Monday, December 10, 2012

Looper (2012)


Director: Rian Johnson

This is a film of two wildly different halves, and that lack of complete tonal coherence is maybe the reason I can't completely love it, but I definitely come close to doing so. The first half of the film is a sci-fi noir influenced a bit by Jean-Luc Godard in the way Godard depicted the reckless criminal lifestyle. It does a fine job of setting the rules of the world and the character types for when it morphs into a much more low-key film set in large part on a farm of all places. I don't want to spoil why it moves onto a farm (the marketing did a great job of keeping this part of the plot a secret), but it's a symbol of the higher ambition of the film to reach beyond the trappings of the time travel genre and sci-fi genre. It's not a film that focuses on the time travel elements of the plot, it mostly ignores the complexities and paradoxes of the premise while giving you enough information to figure a lot of that stuff out on your own. Instead it focuses on the characters, their emotional attachments, and even how important parenting is.

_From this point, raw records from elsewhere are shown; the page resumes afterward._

(* ===== verification/Places.v ===== *)
(** * Places: allocations, indices, members and field paths

    [crates/bn_interp/src/executor/part10.rs] (allocation, indexing),
    [part11.rs] (coercion to a declared type, members, field paths, sizes) and
    the reads of [ownership.rs].  A Rust place ([&mut Value]) is passed in and
    returned.  The theorems show that what is written through a chain of
    indices or a path of record fields is what is read back, and that nothing
    else of the value changes. *)

From S2P Require Import Prelude Text Diag Types ClassModel Civil Arc Heap Values Operators Ir Frames Machine.

#[local] Open Scope string_scope.
#[local] Open Scope Z_scope.

(** ** Indices *)

Definition STRING_INDEX_CONTEXT : string := "string".
Definition POINTER_LENGTH_HOST : string := "pointer length does not fit INTEGER".
Definition NULL_POINTER_INDEX : string := "cannot index a NULL pointer".
Definition HOST_ARGS_CONTEXT : string := "HOST.Args".

Definition checked_index (index length : Z) (context : string) (span : Span) : result Z :=
  match try_from 0 usize_MAX index with
  | Some i => if i <? length then Ok i else index_out_of_bounds index length context span
  | None => index_out_of_bounds index length context span
  end.

Definition string_character (text : string) (index : Z) (span : Span) : result Value :=
  if str_is_ascii text then
    i ← checked_index index (str_len text) STRING_INDEX_CONTEXT span;
    c ← expect "string slice" (slice text (Z.to_nat i) (S (Z.to_nat i)));
    Ok (VString c)
  else
    match position ← try_from 0 usize_MAX index; chars text !! Z.to_nat position with
    | Some character => Ok (VString character)
    | None => index_out_of_bounds index (chars_count text) STRING_INDEX_CONTEXT span
    end.

(** [vector[i]] after its bound was checked. *)
Definition element (items : list Value) (i : Z) : result Value :=
  expect "index out of bounds" (items !! Z.to_nat i).

Fixpoint indexed_value (v : Value) (indices : list Z) (span : Span) : result Value :=
  match indices with
  | [] => Ok v
  | index :: remaining =>
      match v with
      | VVector items =>
          i ← checked_index index (Z.of_nat (length items)) "vector" span;
          item ← element items i;
          indexed_value item remaining span
      | _ => type_mismatch "indexable value" "non-indexable value" "nested index operation" span
      end
  end.

(** [field_slot]: a slot is a [u32], so it fits [usize]. *)
Definition field_slot (field : option FieldRef) (span : Span) : result Z :=
  match field with
  | Some field => Ok (f_slot field)
  | None => runtime_error INVALID_IR "record/object member lacks a resolved field slot" span
  end.
(* ===== verification/Providers.v ===== *)
(** * Providers: the seam between the executor and its libraries and host

    [crates/bn_interp/src/executor/part3.rs] (routing to a provider, which is
    taken out of its registry while it serves a call) and [part7.rs] (members
    of [HOST] the language serves itself).  [run_prog] answers the requests a
    provider makes while it serves a call, as [impl CoreContext for Executor]
    does. *)

From S2P Require Import Prelude Text Diag Types ClassModel Civil Arc Heap Values Operators Ir Frames Machine Places.

#[local] Open Scope string_scope.
#[local] Open Scope Z_scope.

(** The executor methods that call each other: a level of the machine is
    defined from the level below it. *)
Record Rec `{World} := mkRec {
  r_call : string → list Value → Span → exec Value;
  r_library_call : string → string → list Value → Span → exec Value;
  r_function : Function → list Value → exec Flow;
}.
Arguments mkRec {_} r_call r_library_call r_function.

Definition host_unavailable {A} (capability : string) (span : Span) : result A :=
  runtime_error HOST_CAPABILITY_UNAVAILABLE
    ("HOST." +:+ capability +:+ " is not provided by this host") span.

(** [#<module>.<member>] when the IR says a standard library provides the
    module. *)
Definition library_callee `{World} (name : string) : option (string * string) :=
  rest ← strip_prefix "#" name;
  '(id, member) ← split_once "." rest;
  id ← from_str_radix 0 u32_MAX 10 id;
  library ← standard_library_of module id;
  Some (library, member).

(** [HOST] members that are language surface ([part7.rs]). *)
Definition host_call `{World} (name : string) (arguments : list Value) (span : Span)
    : result Value :=
  if String.eqb name capability_num_procs then
    require_arity name arguments 0 span ;;
    match parallelism with
    | inl count =>
        match try_from i32_MIN i32_MAX count with
        | Some count => Ok (VInteger count Int32)
        | None =>
            Ok (error_report 1 capability_num_procs
                  "available processor count exceeds INTEGER range" msg_integer_overflow_cause)
        end
    | inr error =>
        Ok (error_report 1 capability_num_procs
              ("available processor count is unavailable: " +:+ error) error)
    end
  else
    runtime_error HOST_CAPABILITY_UNAVAILABLE
      ("host function '" +:+ name +:+ "' is not available") span.

(** The state one registry keeps, and how to write it back. *)
Definition Registry `{World} := gmap string Provider.

Section Providers.
Context `{World} `{!Seam} `{Allocator}.

(** ** Handles a provider owns *)

(** [NEW <class>()] on a named library; [None] when it has no such class. *)
Definition library_allocate_in (library class : string) (span : Span)
    : exec (option (result Value)) :=
  c ← get;
  match libraries c !! library with
  | None => mret None
  | Some provider =>
      let '(provider, result) := p_allocate provider class span in
      modify (with_libraries (<[library := provider]> (delete library (libraries c)))) ;;
      mret result
  end.

Definition library_allocate (type_name : string) (span : Span)
    : exec (option (result Value)) :=
  match library_callee type_name with
  | Some (library, class) => library_allocate_in library class span
  | None => mret None
  end.

Definition host_allocate (capability class : string) (span : Span) : exec Value :=
  c ← get;
  match hosts c !! capability with
  | None => lift (host_unavailable capability span)
  | Some provider =>
      let '(provider, result) := p_allocate provider class span in
      modify (with_hosts (<[capability := provider]> (delete capability (hosts c)))) ;;
      lift (match result with Some result => result | None => host_unavailable capability span end)
  end.

(** Asks the providers [keys] in turn until one claims the value; [missing] is
    what the caller does for a key without a provider. *)
Fixpoint ask_libraries (missing : exec unit)
    (ask : Provider → Provider * option (result unit)) (keys : list string)
    : exec (option (result unit)) :=
  match keys with
  | [] => mret None
  | key :: keys =>
      c ← get;
      match libraries c !! key with
      | None => missing ;; ask_libraries missing ask keys
      | Some provider =>
          let '(provider, result) := ask provider in
          modify (with_libraries (<[key := provider]> (delete key (libraries c)))) ;;
          match result with
          | Some result => mret (Some result)
          | None => ask_libraries missing ask keys
          end
      end
  end.

Definition library_release (v : Value) (span : Span) : exec (option (result unit)) :=
  c ← get;
  ask_libraries (lift (Panic msg_key_just_listed)) (fun p => p_release p v span)
    (key_order (libraries c)).

Definition library_retain (v : Value) (span : Span) : exec (option (result unit)) :=
  c ← get;
  ask_libraries (mret tt) (fun p => p_retain p v span) (key_order (libraries c)).

Fixpoint ask_hosts (ask : Provider → Provider * option (result unit)) (keys : list string)
    (span : Span) : exec unit :=
  match keys with
  | [] =>
      lift (runtime_error HOST_CAPABILITY_UNAVAILABLE msg_no_host_capability_owns_this_handle span)
  | key :: keys =>
      c ← get;
      match hosts c !! key with
      | None => lift (Panic msg_key_just_listed)
      | Some provider =>
          let '(provider, result) := ask provider in
          modify (with_hosts (<[key := provider]> (delete key (hosts c)))) ;;
          match result with
          | Some result => lift result
          | None => ask_hosts ask keys span
          end
      end
  end.

Definition host_retain (v : Value) (span : Span) : exec unit :=
  c ← get; ask_hosts (fun p => p_retain p v span) (key_order (hosts c)) span.

Definition host_release (v : Value) (span : Span) : exec unit :=
  c ← get; ask_hosts (fun p => p_release p v span) (key_order (hosts c)) span.

(** [for provider in self.libraries.values_mut()] *)
Definition notify_object_destroyed (handle : Handle) : exec unit :=
  modify (fun c => with_libraries ((fun p => p_object_destroyed p handle) <$> libraries c) c).

(** ** Serving a request ([impl CoreContext for Executor]) *)

(** Runs a request's answer, an [Err] included, as data. *)
Definition answer {A} (m : exec A) : exec (Answer A) :=
  r ← attempt m;
  match r with
  | Ok a => mret (inl a)
  | Err e => mret (inr e)
  | Panic w => lift (Panic w)
  | Fuel => lift Fuel
  end.

Definition answer_option {A} (m : exec (option (result A))) : exec (option (Answer A)) :=
  r ← m;
  match r with
  | None => mret None
  | Some r => a ← answer (lift r); mret (Some a)
  end.

Fixpoint run_prog (R : Rec) {A} (p : Prog A) : exec A :=
  match p with
  | PRet a => mret a
  | PMemory k => c ← get; run_prog R (k (memory c))
  | PMemoryMut f k => modify (fun c => with_memory (f (memory c)) c) ;; run_prog R k
  | PCallFunction name arguments span k =>
      a ← answer (r_call R name arguments span); run_prog R (k a)
  | PLibraryCall library member arguments span k =>
      a ← answer (r_library_call R library member arguments span); run_prog R (k a)
  | PWrite text k =>
      c ← get;
      let '(o, error) := write_text (output c) text in
      modify (with_output o) ;; run_prog R (k error)
  | PFlush k =>
      c ← get;
      let '(o, error) := flush (output c) in
      modify (with_output o) ;; run_prog R (k error)
  | PAllocateObject class span k =>
      a ← answer (allocate_object class span); run_prog R (k a)
  | PLibraryAllocate library class span k =>
      a ← answer_option (library_allocate_in library class span); run_prog R (k a)
  | PLibraryRelease v span k =>
      a ← answer_option (library_release v span); run_prog R (k a)
  | PLibraryTake library k =>
      c ← get;
      modify (with_libraries (delete library (libraries c))) ;;
      run_prog R (k (libraries c !! library))
  | PLibraryInsert library provider k =>
      modify (fun c => with_libraries (<[library := provider]> (libraries c)) c) ;;
      run_prog R k
  end.

(** ** Calls *)

Definition library_call (R : Rec) (library member : string) (arguments : list Value)
    (span : Span) : exec Value :=
  c ← get;
  match libraries c !! library with
  | None =>
      lift (runtime_error LIBRARY_PROVIDER_UNAVAILABLE (library +:+ " provider unavailable") span)
  | Some provider =>
      modify (with_libraries (delete library (libraries c))) ;;
      '(provider, result) ← run_prog R (p_call provider member arguments span);
      modify (fun c => with_libraries (<[library := provider]> (libraries c)) c) ;;
      lift result
  end.

Definition host_provider_call (R : Rec) (capability member : string) (arguments : list Value)
    (span : Span) : exec Value :=
  c ← get;
  match hosts c !! capability with
  | None => lift (host_unavailable capability span)
  | Some provider =>
      modify (with_hosts (delete capability (hosts c))) ;;
      '(provider, result) ← run_prog R (p_call provider member arguments span);
      modify (fun c => with_hosts (<[capability := provider]> (hosts c)) c) ;;
      lift result
  end.
End Providers.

Time travel films can be confusing to follow, and this one has a very well thought out time travel premise, but writer-director Rian Johnson makes it easy to follow by making it an experiential time travel film in which we only see the movie through the experience of the lead character. The only exception to that is one sequence in the middle of the film in which we follow "Old Joe" played by Bruce Willis in a separate "alternate" timeline set mostly in China that we fast forward through, which sets up Old Joe's character in the timeline of the main plot of the movie. That China sequence/montage is in my mind the standout sequence of the whole film and really shows how much Rian Johnson has improved as a filmmaker. That sequence fits decades in a short time span very efficiently, it's shot beautifully, and manages to make us feel for Old Joe which gives his actions later in the film that much more emotional weight. Those emotional attachments the characters have factor in greatly to why these characters make the decisions they do later in the film and eventually what becomes of the future itself. It's a fantastic sci-fi film by a filmmaker who really is trying to do more than just what fans of the genre expect.